Reklama
Reklama

Narzeczona Krzysztofa Rutkowskiego przerywa milczenie!

Drobna sprzeczka omal nie skończyła się rozstaniem. Na szczęście dla miłości słynny „detektyw”, Krzysztof Rutkowski (57 l.), w porę się opamiętał! W jednym z tygodników głos zabrała jego narzeczona, Maja Plich (32 l.), która rozwiała wszelkie wątpliwości.

Krzysztof Rutkowski nie spodziewał się, że jedno wyrwane z kontekstu zdanie aż tak nabruździ mu w życiu. W programie Przemysława Kossakowskiego "Być jak..." palnął, że jego związek z Mają Plich przechodzi kryzys.  

"Być może sytuacja się poprawi, być może ona zmieni swój stosunek, bo jej powiedziałem: Jeżeli ty nie zmienisz pewnych zachowań, to ja odejdę" - wyznał dziennikarzowi.  
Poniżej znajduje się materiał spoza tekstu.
(** A permutation of the input does not change the sorted list. *)
Lemma py_sorted_of_perm l l' : l ≡ₚ l' → py_sorted lt l = py_sorted lt l'.
Proof.
  intros Hp.
  assert (Transitive (le_of lt)) by (intros x y z; apply le_trans).
  assert (AntiSymm (=) (le_of lt)) by (intros x y; apply le_antisym).
  apply (Sorted_unique (le_of lt)); try apply py_sorted_is_sorted.
  by rewrite !py_sorted_perm.
Qed.
End PySortFacts.

(** [<] on strings is a strict total order. *)
Lemma str_ltb_asym a b : str_ltb a b = true → str_ltb b a = false.
Proof.
  revert b. induction a as [|x a IH]; intros [|y b]; simpl; try done.
  destruct (N.ltb_spec x y), (N.ltb_spec y x); try done; try lia.
  apply IH.
Qed.

Lemma str_le_trans a b c :
  str_ltb b a = false → str_ltb c b = false → str_ltb c a = false.
Proof.
  revert a c. induction b as [|y b IH]; intros [|x a] [|z c]; simpl; try done.
  destruct (N.ltb_spec y x), (N.ltb_spec x y), (N.ltb_spec z y),
    (N.ltb_spec y z), (N.ltb_spec z x), (N.ltb_spec x z);
    try done; try lia.
  apply IH.
Qed.

Lemma str_le_antisym a b :
  str_ltb b a = false → str_ltb a b = false → a = b.
Proof.
  revert b. induction a as [|x a IH]; intros [|y b]; simpl; try done.
  destruct (N.ltb_spec x y), (N.ltb_spec y x); try done; try lia.
  intros H1 H2. f_equal; [lia | by apply IH].
Qed.

Lemma str_sorted_of_perm (l l' : list str) :
  l ≡ₚ l' → py_sorted str_ltb l = py_sorted str_ltb l'.
Proof.
  apply py_sorted_of_perm.
  - apply str_ltb_asym.
  - intros x y z. unfold le_of. apply str_le_trans.
  - intros x y. unfold le_of. apply str_le_antisym.
Qed.

(** ** Snapshot hash *)

Section IdempotencyFacts.
Context {U : UnicodeData}.

Lemma sha256_empty_snapshot :
  Sha256.hexdigest (map Z.of_N (py "empty_snapshot")) = empty_snapshot_digest.
Proof. vm_compute. reflexivity. Qed.

(** The test vector of FIPS 180-4 for the message [abc]. *)
Example sha256_abc :
  Sha256.hexdigest (map Z.of_N (py "abc"))
  = py "ba7816bf8f01cfea414140de5dae2223b00361a396177a9cb410ff61f20015ad".
Proof. vm_compute. reflexivity. Qed.

(** C1.  [calculate_snapshot_hash] gives the same answer for a list of
    tracks and for every permutation of it, and for the empty list it is
    the SHA-256 digest of the bytes [empty_snapshot]. *)
Theorem snapshot_hash_order_independent :
  (∀ tracks tracks' : list Track,
      tracks ≡ₚ tracks' →
      calculate_snapshot_hash tracks = calculate_snapshot_hash tracks')
  ∧ calculate_snapshot_hash [] = Ok empty_snapshot_digest
  ∧ calculate_snapshot_hash []
    = Ok (Sha256.hexdigest (map Z.of_N (py "empty_snapshot"))).
Proof.
  split; [|split].
  - intros tracks tracks' Hp.
    destruct tracks as [|t ts].
    + apply Permutation_nil_l in Hp. by subst.
    + destruct tracks' as [|t' ts'].
      { by apply Permutation_nil_r in Hp. }
      unfold calculate_snapshot_hash.
      rewrite (str_sorted_of_perm _ (map (λ t0, build_track_key t0 2000) (t' :: ts'))).
      * done.
      * by apply Permutation_map.
  - unfold calculate_snapshot_hash. by rewrite sha256_empty_snapshot.
  - done.
Qed.
End IdempotencyFacts.

(** ** Matcher *)

Section MatchingFacts.
Context {U : UnicodeData}.

Lemma hd_py_sorted_elem {A} (lt : A → A → bool) (x : A) (l : list A) :
  hd x (py_sorted lt (x :: l)) ∈ x :: l.
Proof.
  pose proof (py_sorted_perm lt (x :: l)) as Hp.
  destruct (py_sorted lt (x :: l)) as [|y s] eqn:E.
  - by apply Permutation_nil_l in Hp.
  - simpl. rewrite <- Hp. by left.
Qed.

Lemma hd_py_sorted_reverse_elem {A} (lt : A → A → bool) (x : A) (l : list A) :
  hd x (py_sorted_reverse lt (x :: l)) ∈ x :: l.
Proof.
  unfold py_sorted_reverse.
  assert (Hp : rev (py_sorted lt (rev (x :: l))) ≡ₚ x :: l).
  { rewrite <- Permutation_rev, py_sorted_perm. symmetry. apply Permutation_rev. }
  destruct (rev (py_sorted lt (rev (x :: l)))) as [|y s] eqn:E.
  - by apply Permutation_nil_l in Hp.
  - simpl. rewrite <- Hp. by left.
Qed.

Lemma elem_of_filter_list {A} (p : A → bool) (x : A) (l : list A) :
  x ∈ List.filter p l → x ∈ l.
Proof.
  rewrite !list_elem_of_In. intros H. by apply filter_In in H as [H _].
Qed.

Lemma metadata_selection_elem src cands c :
  metadata_selection src cands = Some c → c ∈ cands.
Proof.
  unfold metadata_selection.
  destruct cands as [|c0 rest]; [done|].
  destruct (nonempty (title src)); [|done].
  destruct (artists src) as [|a0 ar]; [done|].
  set (ft := List.filter _ (c0 :: rest)).
  set (ov := List.filter _ (c0 :: rest)).
  set (pool1 := match ft with [] => ov | _ :: _ => ft end).
  assert (H1 : ∀ x, x ∈ pool1 → x ∈ c0 :: rest).
  { intros x. unfold pool1. destruct ft eqn:E.
    - apply elem_of_filter_list.
    - rewrite <- E. apply elem_of_filter_list. }
  set (pool2 := if truthy (album src) then _ else pool1).
  assert (H2 : ∀ x, x ∈ pool2 → x ∈ c0 :: rest).
  { intros x. unfold pool2. destruct (truthy (album src)); [|apply H1].
    set (am := List.filter _ pool1). destruct am eqn:E; [apply H1|].
    rewrite <- E. intros Hx. apply H1. by apply elem_of_filter_list in Hx. }
  destruct pool2 as [|p0 ps] eqn:E; [done|].
  intros [= <-]. apply H2, hd_py_sorted_elem.
Qed.

Lemma selected_candidate_elem src c0 rest :
  selected_candidate src c0 rest ∈ c0 :: rest.
Proof.
  unfold selected_candidate.
  destruct (metadata_selection src (c0 :: rest)) as [c|] eqn:E.
  - by apply metadata_selection_elem in E.
  - apply hd_py_sorted_reverse_elem.
Qed.

(** What [find_best_match] can return. *)
Lemma find_best_match_cases m env src cands :
  find_best_match m env src cands = not_found_result
  ∨ ∃ c, c ∈ cands ∧ find_best_match m env src cands = result_of_candidate c.
Proof.
  destruct cands as [|c0 rest]; [by left|].
  simpl. destruct (SFltb _ _); [by left|].
  right. eexists. split; [apply selected_candidate_elem|done].
Qed.

Lemma not_below_zero c : SFleb Float.zero c = true → SFltb c Float.zero = false.
Proof.
  unfold SFleb, SFltb, Float.zero.
  destruct c as [s|s| |s m e]; simpl; try done; by destruct s.
Qed.

Lemma find_best_match_cons m env src c0 rest :
  find_best_match m env src (c0 :: rest)
  = if SFltb (cand_confidence (selected_candidate src c0 rest)) (min_conf m env)
    then not_found_result
    else result_of_candidate (selected_candidate src c0 rest).
Proof. reflexivity. Qed.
Był wtedy po sprzeczce z ukochaną. Szybko się pogodzili, lecz mleko już się rozlało. Teraz "detektyw" staje na głowie, żeby wyjść z tego z twarzą. 

- Maja to kobieta mego życia i będzie moją żoną. Porozmawiajcie z nią. Ona wam powie prawdę o nas - zachęcił dziennikarzy "Twojego Imperium".  

Reklama

Co powiedziała sama zainteresowana?

Twoje Imperium: Czy coś złego dzieje się w pani związku z Krzysztofem Rutkowskim?  

Maja Plich: - Nie dzieje się nic niepokojącego. Wypowiedź Krzysztofa w programie "Kossakowski. Być jak..." przedstawiono w taki sposób, żeby wzbudzić niezdrową sensację, a nie przedstawić stan faktyczny. Dla tych, którzy ucieszyliby się z naszego rozstania, mam złą wiadomość:z każdym dniem kochamy się z Krzysztofem coraz mocniej, a kłody rzucane nam pod nogi tylko cementują nasz związek. Jeśli zaś chodzi o program Kossakowskiego, to został on usunięty ze wszystkich mediów, ale wróci tam po autoryzacji Krzysztofa.  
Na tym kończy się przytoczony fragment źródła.